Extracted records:
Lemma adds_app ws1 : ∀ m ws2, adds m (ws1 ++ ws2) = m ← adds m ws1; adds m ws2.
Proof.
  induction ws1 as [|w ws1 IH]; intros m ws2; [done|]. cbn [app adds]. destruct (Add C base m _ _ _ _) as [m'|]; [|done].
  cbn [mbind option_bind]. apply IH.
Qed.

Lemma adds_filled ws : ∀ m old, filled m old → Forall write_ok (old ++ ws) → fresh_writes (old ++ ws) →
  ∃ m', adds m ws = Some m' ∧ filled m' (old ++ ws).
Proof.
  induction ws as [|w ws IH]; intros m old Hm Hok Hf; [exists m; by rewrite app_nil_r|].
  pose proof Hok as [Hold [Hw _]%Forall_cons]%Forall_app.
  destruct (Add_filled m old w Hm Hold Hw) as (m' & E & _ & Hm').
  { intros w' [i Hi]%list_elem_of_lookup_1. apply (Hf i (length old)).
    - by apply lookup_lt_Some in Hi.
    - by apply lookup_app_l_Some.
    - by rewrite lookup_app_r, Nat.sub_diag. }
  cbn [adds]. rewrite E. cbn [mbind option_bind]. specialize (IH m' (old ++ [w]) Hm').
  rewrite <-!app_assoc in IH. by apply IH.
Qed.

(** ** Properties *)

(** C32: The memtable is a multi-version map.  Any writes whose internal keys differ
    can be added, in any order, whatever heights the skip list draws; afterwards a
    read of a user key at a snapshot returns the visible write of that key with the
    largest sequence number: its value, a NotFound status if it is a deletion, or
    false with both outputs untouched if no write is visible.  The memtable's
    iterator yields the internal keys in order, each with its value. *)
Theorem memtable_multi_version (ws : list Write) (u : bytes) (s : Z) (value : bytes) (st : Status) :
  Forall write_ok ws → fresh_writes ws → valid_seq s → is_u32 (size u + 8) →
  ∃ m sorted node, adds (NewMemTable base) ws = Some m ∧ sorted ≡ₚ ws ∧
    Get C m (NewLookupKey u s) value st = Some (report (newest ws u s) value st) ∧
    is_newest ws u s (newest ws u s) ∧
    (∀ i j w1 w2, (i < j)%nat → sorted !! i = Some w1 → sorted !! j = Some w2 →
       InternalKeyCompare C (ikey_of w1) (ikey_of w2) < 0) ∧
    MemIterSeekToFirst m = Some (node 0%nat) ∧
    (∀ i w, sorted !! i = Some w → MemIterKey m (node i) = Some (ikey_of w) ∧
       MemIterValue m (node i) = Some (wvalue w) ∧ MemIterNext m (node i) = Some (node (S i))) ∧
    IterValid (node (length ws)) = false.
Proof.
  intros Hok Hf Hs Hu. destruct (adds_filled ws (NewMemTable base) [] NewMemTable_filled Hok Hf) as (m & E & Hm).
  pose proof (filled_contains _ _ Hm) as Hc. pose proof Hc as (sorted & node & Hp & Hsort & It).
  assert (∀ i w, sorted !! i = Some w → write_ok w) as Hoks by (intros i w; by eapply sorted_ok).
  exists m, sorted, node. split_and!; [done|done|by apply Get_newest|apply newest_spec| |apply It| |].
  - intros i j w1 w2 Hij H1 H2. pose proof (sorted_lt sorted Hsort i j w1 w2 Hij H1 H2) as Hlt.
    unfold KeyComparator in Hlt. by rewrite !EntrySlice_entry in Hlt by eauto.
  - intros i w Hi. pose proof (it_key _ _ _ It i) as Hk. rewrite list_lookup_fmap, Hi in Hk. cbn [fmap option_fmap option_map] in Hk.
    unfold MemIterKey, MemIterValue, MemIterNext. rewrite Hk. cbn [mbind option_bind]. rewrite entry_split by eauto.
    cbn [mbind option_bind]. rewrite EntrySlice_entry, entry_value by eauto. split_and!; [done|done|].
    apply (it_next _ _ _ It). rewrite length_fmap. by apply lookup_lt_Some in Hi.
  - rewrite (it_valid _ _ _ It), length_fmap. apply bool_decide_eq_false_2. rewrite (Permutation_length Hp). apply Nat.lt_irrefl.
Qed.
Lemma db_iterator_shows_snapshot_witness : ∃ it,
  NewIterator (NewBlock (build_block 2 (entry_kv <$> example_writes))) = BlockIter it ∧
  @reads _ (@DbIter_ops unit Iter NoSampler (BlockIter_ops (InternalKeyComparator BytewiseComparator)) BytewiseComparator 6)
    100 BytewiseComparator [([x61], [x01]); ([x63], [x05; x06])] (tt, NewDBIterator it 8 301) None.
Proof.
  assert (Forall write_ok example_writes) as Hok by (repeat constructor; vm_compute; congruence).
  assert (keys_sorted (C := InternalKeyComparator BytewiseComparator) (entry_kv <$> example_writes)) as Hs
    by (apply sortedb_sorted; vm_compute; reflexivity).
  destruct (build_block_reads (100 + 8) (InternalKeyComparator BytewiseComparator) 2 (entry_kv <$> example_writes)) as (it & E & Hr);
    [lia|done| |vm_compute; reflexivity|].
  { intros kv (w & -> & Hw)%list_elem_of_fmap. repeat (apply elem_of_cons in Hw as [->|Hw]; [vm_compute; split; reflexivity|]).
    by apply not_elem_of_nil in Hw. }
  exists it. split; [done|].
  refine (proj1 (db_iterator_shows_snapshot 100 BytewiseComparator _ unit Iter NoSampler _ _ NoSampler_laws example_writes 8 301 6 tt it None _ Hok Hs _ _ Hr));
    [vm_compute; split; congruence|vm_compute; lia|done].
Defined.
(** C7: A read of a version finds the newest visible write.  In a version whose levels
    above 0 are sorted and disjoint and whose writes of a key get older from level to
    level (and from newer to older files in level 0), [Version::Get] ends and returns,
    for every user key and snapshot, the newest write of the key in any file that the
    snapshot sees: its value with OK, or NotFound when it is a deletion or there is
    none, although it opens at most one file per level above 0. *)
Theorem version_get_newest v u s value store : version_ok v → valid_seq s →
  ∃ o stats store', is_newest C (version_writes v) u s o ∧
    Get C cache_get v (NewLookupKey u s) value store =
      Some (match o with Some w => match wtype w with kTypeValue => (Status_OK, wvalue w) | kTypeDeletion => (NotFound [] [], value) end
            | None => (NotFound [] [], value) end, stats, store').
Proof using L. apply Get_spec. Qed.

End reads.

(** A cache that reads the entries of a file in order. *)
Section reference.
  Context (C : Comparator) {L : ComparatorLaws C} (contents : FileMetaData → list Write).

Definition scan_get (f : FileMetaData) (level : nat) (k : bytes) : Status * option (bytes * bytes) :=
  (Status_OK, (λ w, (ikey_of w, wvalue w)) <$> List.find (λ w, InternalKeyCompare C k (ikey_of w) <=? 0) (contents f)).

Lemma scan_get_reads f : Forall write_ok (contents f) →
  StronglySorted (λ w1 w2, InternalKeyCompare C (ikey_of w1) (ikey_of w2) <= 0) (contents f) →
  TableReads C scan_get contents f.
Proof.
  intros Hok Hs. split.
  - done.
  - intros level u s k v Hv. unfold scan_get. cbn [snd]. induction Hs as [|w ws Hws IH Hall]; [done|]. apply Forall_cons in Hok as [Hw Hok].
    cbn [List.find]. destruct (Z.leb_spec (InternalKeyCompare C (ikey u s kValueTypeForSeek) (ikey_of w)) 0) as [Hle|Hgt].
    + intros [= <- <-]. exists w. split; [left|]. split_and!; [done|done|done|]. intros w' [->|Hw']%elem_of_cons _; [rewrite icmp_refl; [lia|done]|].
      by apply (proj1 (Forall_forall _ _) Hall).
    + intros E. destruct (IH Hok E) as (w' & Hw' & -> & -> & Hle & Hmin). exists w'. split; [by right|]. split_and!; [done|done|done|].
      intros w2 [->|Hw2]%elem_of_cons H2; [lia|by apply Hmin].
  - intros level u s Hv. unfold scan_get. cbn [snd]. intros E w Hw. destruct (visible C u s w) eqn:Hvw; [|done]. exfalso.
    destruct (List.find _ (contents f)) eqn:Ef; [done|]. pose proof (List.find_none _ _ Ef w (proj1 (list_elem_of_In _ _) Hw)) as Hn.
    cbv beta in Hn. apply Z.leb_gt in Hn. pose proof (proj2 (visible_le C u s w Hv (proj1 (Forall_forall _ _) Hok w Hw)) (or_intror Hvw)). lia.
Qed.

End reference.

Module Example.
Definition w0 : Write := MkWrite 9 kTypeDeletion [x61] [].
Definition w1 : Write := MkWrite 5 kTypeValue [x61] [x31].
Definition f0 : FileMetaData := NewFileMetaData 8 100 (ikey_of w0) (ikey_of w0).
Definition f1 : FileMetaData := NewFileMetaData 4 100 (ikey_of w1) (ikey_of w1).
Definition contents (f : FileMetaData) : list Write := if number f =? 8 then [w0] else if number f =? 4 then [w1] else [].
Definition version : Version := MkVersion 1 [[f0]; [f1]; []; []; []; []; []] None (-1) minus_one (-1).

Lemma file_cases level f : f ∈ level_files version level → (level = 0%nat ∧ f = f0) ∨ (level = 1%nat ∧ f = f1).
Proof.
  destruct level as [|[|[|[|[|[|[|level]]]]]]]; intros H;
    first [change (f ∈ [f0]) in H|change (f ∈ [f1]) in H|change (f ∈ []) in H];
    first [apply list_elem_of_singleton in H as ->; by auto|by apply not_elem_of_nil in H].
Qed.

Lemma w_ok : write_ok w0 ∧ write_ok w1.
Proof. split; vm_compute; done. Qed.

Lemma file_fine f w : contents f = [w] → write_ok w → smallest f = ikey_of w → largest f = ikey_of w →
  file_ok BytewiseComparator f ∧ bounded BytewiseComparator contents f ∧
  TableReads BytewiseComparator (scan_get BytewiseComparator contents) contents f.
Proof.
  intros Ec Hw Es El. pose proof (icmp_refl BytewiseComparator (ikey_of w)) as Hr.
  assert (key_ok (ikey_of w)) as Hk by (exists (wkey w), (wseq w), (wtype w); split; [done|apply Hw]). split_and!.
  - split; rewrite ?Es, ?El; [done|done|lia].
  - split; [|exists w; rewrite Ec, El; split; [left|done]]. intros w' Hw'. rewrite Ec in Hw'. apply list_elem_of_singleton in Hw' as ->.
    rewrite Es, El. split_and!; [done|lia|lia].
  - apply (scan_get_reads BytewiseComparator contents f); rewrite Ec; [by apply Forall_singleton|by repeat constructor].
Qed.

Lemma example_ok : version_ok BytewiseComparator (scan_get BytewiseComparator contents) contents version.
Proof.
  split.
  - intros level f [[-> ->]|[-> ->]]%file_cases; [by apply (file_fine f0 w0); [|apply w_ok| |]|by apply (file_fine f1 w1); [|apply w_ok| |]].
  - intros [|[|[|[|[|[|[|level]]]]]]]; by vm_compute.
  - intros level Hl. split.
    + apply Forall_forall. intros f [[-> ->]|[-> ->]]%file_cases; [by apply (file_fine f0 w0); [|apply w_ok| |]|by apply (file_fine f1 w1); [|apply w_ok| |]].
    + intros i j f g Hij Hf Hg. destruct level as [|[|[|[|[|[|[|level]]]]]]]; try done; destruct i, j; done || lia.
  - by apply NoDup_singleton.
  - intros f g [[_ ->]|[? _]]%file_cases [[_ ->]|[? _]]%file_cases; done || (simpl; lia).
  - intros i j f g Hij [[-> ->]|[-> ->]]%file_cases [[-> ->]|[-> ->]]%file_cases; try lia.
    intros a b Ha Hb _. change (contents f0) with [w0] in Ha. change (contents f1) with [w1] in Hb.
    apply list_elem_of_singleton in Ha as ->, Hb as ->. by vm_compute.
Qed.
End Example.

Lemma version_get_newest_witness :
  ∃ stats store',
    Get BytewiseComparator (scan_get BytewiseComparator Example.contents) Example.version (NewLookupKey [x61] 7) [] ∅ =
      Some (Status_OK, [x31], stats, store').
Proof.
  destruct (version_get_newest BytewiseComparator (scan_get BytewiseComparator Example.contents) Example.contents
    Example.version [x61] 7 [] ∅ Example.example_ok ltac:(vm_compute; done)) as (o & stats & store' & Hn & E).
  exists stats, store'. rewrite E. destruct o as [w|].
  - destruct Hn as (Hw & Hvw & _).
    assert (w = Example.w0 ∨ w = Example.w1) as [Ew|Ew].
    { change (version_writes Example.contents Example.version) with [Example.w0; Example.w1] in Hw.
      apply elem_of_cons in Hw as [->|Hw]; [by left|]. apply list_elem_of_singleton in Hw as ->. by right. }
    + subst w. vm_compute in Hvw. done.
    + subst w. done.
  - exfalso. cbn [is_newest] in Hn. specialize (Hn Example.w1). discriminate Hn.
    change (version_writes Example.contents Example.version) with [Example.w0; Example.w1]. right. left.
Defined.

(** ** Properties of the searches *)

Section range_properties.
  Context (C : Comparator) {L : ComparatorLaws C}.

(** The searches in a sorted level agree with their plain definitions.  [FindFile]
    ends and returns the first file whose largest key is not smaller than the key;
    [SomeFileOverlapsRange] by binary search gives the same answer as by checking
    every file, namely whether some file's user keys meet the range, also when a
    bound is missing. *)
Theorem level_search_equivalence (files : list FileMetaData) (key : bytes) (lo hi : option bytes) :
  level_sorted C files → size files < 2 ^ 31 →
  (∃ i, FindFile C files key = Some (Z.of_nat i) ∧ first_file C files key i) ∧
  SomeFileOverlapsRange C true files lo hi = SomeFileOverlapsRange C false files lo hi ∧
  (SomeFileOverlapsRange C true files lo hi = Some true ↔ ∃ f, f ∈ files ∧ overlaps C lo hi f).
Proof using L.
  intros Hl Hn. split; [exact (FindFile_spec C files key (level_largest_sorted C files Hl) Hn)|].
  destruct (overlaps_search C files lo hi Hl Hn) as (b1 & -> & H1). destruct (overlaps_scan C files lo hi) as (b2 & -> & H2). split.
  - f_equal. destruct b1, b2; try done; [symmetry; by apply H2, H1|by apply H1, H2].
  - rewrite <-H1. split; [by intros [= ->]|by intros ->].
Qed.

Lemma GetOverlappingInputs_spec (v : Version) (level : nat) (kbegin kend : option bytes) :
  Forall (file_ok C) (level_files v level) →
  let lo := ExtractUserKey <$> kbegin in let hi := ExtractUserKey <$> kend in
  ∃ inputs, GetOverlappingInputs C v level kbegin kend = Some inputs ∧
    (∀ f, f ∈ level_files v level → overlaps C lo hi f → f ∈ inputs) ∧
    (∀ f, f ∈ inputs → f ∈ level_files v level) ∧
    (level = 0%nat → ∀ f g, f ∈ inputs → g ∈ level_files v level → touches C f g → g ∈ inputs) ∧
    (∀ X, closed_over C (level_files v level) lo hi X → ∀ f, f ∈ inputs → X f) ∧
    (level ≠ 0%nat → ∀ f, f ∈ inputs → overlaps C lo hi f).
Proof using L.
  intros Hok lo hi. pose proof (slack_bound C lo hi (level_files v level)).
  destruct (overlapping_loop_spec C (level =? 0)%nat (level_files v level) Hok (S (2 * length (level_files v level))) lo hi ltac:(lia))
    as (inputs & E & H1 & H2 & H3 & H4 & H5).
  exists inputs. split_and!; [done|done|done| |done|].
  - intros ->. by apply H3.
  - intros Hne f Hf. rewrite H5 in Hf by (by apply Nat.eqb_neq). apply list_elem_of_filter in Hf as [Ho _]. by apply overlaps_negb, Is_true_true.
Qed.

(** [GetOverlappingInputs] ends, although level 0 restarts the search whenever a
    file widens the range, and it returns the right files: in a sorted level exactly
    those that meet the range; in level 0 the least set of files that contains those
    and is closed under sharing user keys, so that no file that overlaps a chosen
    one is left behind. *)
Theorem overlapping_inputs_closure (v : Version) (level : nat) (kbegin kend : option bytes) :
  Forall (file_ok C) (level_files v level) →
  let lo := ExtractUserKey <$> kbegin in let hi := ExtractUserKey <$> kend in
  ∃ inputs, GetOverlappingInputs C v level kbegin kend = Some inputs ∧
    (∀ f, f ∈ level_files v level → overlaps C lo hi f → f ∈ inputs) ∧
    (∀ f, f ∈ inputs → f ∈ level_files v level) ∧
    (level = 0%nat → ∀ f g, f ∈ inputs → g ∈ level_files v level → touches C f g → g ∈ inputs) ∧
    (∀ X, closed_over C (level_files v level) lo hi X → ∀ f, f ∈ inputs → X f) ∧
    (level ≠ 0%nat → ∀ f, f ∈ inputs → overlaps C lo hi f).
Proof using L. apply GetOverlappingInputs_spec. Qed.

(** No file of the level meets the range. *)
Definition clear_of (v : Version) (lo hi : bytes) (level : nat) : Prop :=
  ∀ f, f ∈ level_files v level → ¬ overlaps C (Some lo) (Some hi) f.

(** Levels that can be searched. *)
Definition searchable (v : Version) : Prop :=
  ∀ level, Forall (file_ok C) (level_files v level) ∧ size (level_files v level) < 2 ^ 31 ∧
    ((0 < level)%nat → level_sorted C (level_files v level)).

- _EXERCISE DIRECTIONS_
The response should consist of the number of lines in the data that hold the word "ends", with nothing added.

- _ANSWER TO THIS TASK_
3